Stored items
┌──

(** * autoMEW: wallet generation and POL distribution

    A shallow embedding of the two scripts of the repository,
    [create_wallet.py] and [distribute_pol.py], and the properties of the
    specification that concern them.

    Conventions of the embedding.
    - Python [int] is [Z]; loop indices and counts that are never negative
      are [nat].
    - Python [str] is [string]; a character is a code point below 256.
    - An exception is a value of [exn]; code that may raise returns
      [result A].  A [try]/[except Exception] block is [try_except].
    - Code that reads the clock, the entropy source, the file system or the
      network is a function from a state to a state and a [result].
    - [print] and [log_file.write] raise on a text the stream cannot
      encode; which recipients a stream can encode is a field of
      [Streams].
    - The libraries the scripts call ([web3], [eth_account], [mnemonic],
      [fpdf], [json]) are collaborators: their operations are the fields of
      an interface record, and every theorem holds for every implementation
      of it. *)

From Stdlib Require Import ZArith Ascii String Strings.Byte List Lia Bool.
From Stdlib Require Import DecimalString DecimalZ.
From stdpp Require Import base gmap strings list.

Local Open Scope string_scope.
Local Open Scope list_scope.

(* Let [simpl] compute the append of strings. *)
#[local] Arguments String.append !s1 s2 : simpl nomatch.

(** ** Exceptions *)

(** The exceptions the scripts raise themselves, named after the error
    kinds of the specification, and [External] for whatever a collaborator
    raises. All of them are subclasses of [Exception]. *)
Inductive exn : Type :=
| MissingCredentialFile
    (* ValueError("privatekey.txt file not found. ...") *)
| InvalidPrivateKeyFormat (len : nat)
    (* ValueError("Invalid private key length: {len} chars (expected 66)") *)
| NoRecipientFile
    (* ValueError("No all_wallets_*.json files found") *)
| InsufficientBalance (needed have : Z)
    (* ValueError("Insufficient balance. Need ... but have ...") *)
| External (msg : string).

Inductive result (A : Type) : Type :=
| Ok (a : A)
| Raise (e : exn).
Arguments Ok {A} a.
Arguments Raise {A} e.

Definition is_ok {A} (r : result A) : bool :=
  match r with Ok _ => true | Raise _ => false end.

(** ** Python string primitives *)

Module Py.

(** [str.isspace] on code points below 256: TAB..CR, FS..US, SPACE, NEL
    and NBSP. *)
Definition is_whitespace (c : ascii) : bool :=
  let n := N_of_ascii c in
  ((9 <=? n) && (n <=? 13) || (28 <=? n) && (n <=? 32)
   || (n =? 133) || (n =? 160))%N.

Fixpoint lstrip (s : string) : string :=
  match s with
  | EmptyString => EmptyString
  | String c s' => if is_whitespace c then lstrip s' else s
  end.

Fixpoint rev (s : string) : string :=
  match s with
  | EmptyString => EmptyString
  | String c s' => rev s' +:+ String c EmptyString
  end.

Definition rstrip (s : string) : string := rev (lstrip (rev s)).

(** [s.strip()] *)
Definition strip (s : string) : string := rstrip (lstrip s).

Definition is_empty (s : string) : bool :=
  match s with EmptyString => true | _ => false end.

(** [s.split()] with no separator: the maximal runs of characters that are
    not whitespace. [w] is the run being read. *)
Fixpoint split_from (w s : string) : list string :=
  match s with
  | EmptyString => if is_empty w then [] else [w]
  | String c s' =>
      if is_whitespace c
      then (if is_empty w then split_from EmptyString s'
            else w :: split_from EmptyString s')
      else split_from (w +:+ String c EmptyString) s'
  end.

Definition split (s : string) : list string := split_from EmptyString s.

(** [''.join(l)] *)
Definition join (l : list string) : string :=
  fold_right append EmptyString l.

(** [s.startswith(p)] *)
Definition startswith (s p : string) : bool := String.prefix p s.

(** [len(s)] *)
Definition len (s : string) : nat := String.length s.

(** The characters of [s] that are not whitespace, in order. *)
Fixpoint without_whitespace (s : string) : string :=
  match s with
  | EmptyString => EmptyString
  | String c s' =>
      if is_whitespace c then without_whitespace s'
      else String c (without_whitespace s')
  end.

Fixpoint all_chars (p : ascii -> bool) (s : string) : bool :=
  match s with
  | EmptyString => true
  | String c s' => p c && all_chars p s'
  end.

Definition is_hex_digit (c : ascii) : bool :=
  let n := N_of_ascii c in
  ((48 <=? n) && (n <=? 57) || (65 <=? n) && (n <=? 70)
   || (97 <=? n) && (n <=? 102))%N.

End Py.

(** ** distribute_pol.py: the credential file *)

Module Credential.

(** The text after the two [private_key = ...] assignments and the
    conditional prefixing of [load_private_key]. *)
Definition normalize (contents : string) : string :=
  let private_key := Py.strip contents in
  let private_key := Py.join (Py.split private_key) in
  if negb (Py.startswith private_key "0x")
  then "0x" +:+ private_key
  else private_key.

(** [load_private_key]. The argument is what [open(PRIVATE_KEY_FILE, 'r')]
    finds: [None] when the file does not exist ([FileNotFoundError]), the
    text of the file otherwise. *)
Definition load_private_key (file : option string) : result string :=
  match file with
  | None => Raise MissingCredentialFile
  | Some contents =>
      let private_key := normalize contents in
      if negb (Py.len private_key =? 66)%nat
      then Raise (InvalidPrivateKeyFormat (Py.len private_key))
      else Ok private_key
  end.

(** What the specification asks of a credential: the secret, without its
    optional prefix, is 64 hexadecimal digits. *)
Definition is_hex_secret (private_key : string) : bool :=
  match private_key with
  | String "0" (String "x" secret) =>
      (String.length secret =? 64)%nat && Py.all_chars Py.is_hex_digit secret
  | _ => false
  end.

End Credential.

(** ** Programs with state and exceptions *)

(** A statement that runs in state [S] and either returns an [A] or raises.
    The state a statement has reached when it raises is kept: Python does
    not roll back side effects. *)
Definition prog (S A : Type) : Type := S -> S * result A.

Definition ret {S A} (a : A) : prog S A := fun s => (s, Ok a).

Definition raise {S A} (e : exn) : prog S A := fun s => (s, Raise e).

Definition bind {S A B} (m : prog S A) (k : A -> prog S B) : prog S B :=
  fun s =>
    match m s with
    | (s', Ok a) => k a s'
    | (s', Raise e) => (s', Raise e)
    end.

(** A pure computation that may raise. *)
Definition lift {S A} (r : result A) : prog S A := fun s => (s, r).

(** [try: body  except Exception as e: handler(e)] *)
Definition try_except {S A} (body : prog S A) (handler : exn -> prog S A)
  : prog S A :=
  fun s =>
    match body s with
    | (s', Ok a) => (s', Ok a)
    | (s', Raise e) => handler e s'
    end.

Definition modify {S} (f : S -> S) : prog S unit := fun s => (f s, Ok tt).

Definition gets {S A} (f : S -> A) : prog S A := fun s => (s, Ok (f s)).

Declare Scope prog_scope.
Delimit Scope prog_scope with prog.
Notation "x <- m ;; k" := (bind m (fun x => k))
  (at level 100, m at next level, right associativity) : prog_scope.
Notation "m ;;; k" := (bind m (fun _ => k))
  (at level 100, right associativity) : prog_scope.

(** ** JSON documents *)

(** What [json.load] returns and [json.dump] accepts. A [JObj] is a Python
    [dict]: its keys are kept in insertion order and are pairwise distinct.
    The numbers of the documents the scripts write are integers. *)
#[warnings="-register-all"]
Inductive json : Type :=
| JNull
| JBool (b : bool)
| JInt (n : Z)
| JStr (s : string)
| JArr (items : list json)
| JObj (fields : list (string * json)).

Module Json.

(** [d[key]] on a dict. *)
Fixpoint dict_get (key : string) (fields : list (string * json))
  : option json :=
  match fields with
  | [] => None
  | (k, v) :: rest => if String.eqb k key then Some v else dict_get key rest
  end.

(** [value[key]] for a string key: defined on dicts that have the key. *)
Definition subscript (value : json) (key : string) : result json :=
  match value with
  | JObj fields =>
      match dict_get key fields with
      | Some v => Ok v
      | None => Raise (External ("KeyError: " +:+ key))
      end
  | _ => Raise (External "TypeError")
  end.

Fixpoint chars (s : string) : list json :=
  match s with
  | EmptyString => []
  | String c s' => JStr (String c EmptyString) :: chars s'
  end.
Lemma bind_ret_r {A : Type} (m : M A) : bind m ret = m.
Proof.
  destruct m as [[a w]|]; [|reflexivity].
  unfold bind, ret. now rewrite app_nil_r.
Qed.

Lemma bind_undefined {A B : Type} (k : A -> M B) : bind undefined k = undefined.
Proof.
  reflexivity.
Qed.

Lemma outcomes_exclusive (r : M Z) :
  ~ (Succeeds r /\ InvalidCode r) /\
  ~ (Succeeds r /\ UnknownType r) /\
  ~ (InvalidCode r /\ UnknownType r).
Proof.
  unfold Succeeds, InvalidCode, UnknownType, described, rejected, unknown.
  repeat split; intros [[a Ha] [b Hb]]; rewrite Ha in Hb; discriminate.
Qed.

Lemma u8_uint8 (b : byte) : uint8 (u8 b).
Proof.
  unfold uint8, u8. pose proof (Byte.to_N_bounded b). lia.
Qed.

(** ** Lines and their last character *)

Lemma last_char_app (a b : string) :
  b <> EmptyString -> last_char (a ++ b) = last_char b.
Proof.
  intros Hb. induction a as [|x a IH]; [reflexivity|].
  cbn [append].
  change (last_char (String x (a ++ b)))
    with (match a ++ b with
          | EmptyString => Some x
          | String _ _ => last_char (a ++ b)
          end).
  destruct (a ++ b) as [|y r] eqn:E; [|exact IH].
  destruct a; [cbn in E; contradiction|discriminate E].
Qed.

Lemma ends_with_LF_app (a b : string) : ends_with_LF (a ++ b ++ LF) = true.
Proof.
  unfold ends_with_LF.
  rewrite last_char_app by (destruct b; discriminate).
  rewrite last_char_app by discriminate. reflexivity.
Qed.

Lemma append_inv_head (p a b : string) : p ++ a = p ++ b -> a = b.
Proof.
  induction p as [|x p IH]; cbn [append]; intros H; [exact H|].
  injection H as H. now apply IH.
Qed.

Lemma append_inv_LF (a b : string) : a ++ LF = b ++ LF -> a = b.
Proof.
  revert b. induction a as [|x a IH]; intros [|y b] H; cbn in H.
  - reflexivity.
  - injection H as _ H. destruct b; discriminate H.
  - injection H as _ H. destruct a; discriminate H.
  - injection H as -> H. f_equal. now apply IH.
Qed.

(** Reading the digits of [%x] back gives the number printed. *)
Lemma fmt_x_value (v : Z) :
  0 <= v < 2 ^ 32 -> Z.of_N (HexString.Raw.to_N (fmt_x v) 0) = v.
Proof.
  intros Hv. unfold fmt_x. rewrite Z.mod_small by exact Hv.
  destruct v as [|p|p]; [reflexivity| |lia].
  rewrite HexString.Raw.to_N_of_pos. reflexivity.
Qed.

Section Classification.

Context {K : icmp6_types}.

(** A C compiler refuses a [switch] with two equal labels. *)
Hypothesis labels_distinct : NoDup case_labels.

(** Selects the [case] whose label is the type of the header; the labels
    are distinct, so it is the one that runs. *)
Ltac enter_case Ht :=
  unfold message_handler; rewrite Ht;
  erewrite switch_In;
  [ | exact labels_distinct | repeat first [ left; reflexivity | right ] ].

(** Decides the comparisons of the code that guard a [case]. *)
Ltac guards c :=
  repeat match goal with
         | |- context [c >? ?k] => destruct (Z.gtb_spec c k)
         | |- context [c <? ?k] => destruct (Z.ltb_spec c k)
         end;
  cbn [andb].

└──
┌──

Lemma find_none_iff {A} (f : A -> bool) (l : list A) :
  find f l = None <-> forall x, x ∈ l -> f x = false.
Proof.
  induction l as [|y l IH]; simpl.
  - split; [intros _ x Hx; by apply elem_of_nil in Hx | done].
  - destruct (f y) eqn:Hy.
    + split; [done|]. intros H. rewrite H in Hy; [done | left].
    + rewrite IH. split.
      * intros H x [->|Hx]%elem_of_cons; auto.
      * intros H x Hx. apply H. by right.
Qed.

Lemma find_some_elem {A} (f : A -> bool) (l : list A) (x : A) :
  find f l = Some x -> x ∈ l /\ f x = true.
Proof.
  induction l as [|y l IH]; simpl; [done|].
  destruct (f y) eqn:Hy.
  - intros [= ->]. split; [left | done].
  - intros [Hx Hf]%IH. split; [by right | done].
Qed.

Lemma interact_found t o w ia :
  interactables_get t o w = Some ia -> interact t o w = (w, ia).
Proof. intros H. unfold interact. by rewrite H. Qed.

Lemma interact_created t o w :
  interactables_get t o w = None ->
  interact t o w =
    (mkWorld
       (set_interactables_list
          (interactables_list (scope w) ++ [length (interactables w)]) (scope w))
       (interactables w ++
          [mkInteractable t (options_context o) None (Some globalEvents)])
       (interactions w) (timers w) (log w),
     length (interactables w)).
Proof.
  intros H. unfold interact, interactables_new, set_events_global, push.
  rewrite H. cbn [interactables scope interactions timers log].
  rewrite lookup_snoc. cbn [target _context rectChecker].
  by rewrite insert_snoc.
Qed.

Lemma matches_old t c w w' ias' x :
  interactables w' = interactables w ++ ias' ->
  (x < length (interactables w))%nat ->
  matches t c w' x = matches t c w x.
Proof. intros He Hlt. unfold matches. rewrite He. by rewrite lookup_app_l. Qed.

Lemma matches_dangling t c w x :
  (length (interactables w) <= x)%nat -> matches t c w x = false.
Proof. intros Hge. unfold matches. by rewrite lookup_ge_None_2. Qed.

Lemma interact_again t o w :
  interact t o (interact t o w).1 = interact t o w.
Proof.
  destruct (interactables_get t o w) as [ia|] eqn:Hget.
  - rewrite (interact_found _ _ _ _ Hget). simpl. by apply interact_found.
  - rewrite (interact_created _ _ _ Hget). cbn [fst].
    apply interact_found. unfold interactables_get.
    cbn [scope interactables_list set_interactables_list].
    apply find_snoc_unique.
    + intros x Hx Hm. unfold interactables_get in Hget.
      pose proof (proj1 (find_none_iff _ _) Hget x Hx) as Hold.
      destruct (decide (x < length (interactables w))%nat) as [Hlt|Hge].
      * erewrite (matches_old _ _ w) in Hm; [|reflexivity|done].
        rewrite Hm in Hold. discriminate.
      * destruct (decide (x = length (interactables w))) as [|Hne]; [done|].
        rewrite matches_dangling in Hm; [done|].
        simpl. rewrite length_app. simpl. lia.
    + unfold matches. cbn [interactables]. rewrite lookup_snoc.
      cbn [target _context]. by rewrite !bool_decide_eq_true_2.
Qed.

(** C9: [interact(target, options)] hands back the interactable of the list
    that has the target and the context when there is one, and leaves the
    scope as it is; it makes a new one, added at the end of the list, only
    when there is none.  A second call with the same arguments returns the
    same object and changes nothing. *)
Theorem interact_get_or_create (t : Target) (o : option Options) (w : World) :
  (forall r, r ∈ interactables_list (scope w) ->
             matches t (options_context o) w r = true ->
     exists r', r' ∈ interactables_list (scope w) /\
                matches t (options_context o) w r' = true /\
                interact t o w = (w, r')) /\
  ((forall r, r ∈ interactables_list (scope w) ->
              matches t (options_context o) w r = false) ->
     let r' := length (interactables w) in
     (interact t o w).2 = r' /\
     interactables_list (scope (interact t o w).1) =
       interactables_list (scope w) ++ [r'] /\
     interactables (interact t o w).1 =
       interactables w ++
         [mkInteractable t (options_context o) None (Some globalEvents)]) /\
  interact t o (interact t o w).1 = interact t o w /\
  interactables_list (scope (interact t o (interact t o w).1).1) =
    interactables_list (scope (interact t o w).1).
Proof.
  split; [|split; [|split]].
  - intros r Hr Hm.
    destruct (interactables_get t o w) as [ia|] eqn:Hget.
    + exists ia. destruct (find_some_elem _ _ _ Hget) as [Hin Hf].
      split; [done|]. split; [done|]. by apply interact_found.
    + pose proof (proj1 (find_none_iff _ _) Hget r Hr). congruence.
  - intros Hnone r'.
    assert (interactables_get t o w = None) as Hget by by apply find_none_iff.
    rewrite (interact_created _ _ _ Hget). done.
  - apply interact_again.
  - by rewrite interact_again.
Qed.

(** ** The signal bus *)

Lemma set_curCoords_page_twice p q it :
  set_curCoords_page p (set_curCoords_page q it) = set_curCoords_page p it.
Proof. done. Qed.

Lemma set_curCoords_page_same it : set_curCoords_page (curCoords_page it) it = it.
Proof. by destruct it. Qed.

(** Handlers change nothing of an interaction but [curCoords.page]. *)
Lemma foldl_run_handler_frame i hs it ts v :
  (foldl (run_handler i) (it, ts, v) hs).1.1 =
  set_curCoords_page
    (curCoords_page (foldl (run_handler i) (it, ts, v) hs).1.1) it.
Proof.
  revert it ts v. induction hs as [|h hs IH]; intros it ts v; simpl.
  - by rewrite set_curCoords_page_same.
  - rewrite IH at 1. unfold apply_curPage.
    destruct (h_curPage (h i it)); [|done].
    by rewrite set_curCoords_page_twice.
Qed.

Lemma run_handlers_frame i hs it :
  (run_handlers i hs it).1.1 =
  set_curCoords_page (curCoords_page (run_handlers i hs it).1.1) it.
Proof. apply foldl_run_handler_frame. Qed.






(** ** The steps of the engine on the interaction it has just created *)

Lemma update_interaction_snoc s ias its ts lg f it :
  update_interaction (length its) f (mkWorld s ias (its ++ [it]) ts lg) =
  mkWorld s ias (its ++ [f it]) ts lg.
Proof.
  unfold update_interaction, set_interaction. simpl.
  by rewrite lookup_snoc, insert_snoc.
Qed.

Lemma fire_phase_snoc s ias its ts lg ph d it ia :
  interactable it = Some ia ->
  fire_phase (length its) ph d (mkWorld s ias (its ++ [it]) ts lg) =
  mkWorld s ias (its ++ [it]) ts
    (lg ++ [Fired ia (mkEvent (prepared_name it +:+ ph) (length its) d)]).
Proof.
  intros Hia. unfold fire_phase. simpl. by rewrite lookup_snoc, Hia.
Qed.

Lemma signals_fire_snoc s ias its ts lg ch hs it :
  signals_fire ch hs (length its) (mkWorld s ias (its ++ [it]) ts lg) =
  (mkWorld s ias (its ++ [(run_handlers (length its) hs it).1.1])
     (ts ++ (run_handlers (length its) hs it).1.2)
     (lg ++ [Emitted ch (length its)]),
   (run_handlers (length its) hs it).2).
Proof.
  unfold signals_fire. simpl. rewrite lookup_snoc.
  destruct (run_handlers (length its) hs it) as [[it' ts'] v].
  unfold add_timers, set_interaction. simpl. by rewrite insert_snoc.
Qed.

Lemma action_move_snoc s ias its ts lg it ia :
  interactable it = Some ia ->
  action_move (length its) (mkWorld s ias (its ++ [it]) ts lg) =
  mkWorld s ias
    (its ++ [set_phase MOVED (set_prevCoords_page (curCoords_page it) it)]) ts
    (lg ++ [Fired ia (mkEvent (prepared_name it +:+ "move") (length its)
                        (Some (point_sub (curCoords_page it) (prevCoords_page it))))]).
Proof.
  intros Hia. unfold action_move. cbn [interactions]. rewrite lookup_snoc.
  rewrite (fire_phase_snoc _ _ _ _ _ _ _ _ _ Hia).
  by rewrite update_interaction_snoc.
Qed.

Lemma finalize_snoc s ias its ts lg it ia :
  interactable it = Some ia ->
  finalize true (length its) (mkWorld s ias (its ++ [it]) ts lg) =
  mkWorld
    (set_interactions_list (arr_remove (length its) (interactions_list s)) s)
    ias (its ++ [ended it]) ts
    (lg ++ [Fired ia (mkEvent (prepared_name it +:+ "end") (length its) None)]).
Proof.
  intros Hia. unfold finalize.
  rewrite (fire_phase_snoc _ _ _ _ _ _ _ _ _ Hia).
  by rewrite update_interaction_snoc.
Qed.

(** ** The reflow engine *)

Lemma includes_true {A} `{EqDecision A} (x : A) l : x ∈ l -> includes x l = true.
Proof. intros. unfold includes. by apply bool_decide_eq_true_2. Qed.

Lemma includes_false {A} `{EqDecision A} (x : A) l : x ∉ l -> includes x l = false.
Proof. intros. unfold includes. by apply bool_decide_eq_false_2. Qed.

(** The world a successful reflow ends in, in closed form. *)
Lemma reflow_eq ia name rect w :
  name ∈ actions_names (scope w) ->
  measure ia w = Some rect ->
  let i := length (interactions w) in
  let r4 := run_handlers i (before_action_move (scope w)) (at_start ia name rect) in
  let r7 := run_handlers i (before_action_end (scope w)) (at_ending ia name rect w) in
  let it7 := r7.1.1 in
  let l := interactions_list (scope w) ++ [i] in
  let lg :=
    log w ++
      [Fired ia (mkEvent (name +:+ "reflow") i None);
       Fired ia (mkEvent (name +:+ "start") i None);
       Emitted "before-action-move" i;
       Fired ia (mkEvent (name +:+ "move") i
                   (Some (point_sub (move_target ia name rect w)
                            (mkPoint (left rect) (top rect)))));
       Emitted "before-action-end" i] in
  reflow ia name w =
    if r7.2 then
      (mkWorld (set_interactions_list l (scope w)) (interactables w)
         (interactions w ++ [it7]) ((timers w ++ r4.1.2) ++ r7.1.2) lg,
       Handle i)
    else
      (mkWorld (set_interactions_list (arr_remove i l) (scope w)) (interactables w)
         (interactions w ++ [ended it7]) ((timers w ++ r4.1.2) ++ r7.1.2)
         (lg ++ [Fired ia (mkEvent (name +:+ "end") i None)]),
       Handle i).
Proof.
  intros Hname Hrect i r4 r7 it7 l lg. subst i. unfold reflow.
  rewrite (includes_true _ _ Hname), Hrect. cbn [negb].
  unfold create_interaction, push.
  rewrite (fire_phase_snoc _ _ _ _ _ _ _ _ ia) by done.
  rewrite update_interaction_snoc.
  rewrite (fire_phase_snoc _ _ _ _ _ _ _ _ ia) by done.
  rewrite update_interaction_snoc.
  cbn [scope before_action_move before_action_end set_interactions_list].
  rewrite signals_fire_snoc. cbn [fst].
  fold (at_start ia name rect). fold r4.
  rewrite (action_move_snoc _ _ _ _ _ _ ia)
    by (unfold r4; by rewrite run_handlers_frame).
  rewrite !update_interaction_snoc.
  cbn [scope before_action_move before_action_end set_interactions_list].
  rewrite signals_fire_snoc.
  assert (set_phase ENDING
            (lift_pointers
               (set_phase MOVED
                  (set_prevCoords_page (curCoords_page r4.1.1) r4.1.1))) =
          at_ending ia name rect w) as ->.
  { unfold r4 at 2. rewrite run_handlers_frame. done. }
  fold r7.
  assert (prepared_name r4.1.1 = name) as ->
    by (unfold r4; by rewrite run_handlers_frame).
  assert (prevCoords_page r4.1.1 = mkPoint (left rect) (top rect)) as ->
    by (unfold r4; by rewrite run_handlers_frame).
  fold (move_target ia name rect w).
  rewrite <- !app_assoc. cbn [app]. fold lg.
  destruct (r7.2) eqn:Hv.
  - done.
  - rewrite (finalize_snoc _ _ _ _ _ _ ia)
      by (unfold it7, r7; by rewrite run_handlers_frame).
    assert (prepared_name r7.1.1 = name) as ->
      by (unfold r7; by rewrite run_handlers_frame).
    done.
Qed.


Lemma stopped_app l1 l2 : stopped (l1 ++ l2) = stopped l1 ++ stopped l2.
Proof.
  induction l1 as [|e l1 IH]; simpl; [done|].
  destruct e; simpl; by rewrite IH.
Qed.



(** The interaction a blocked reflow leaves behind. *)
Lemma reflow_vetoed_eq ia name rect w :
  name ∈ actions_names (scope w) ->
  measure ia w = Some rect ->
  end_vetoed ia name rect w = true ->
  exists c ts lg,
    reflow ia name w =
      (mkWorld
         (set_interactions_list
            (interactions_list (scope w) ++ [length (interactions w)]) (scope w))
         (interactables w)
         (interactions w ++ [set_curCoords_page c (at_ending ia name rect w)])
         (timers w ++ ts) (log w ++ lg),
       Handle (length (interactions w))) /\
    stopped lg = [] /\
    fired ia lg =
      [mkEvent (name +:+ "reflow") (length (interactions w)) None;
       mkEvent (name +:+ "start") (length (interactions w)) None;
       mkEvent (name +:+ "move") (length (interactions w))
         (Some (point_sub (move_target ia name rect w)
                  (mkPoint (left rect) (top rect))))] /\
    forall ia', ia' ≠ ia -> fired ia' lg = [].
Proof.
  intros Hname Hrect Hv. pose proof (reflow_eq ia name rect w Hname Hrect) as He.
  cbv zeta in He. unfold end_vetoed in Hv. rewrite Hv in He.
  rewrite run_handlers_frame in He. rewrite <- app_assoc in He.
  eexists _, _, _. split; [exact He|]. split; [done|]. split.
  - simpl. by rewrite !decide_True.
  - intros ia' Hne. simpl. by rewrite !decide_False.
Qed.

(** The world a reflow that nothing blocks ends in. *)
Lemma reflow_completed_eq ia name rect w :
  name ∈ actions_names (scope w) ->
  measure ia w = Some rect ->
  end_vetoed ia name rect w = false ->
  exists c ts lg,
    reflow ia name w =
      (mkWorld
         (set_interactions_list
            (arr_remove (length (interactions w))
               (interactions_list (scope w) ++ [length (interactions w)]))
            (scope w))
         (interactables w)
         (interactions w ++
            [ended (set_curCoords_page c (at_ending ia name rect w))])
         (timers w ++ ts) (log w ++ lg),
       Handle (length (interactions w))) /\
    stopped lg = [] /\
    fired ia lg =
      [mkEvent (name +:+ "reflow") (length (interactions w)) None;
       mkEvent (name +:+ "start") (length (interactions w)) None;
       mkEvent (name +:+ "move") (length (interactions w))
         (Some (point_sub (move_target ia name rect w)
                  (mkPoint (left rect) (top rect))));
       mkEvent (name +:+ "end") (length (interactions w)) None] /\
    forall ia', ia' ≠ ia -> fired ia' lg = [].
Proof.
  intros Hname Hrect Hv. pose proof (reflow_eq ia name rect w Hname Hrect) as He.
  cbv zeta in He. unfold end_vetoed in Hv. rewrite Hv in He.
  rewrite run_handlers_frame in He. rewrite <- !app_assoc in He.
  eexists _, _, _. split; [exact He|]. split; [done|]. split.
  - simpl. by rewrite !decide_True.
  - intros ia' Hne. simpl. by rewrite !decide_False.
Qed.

└──

## [Directions]
Your answer must be the lines above from the one containing "From Stdlib Require Import DecimalString" to the one containing "(len : nat)", both included, restated word for word.

## [Problem solution]
From Stdlib Require Import DecimalString DecimalZ.
From stdpp Require Import base gmap strings list.

Local Open Scope string_scope.
Local Open Scope list_scope.

(* Let [simpl] compute the append of strings. *)
#[local] Arguments String.append !s1 s2 : simpl nomatch.

(** ** Exceptions *)

(** The exceptions the scripts raise themselves, named after the error
    kinds of the specification, and [External] for whatever a collaborator
    raises. All of them are subclasses of [Exception]. *)
Inductive exn : Type :=
| MissingCredentialFile
    (* ValueError("privatekey.txt file not found. ...") *)
| InvalidPrivateKeyFormat (len : nat)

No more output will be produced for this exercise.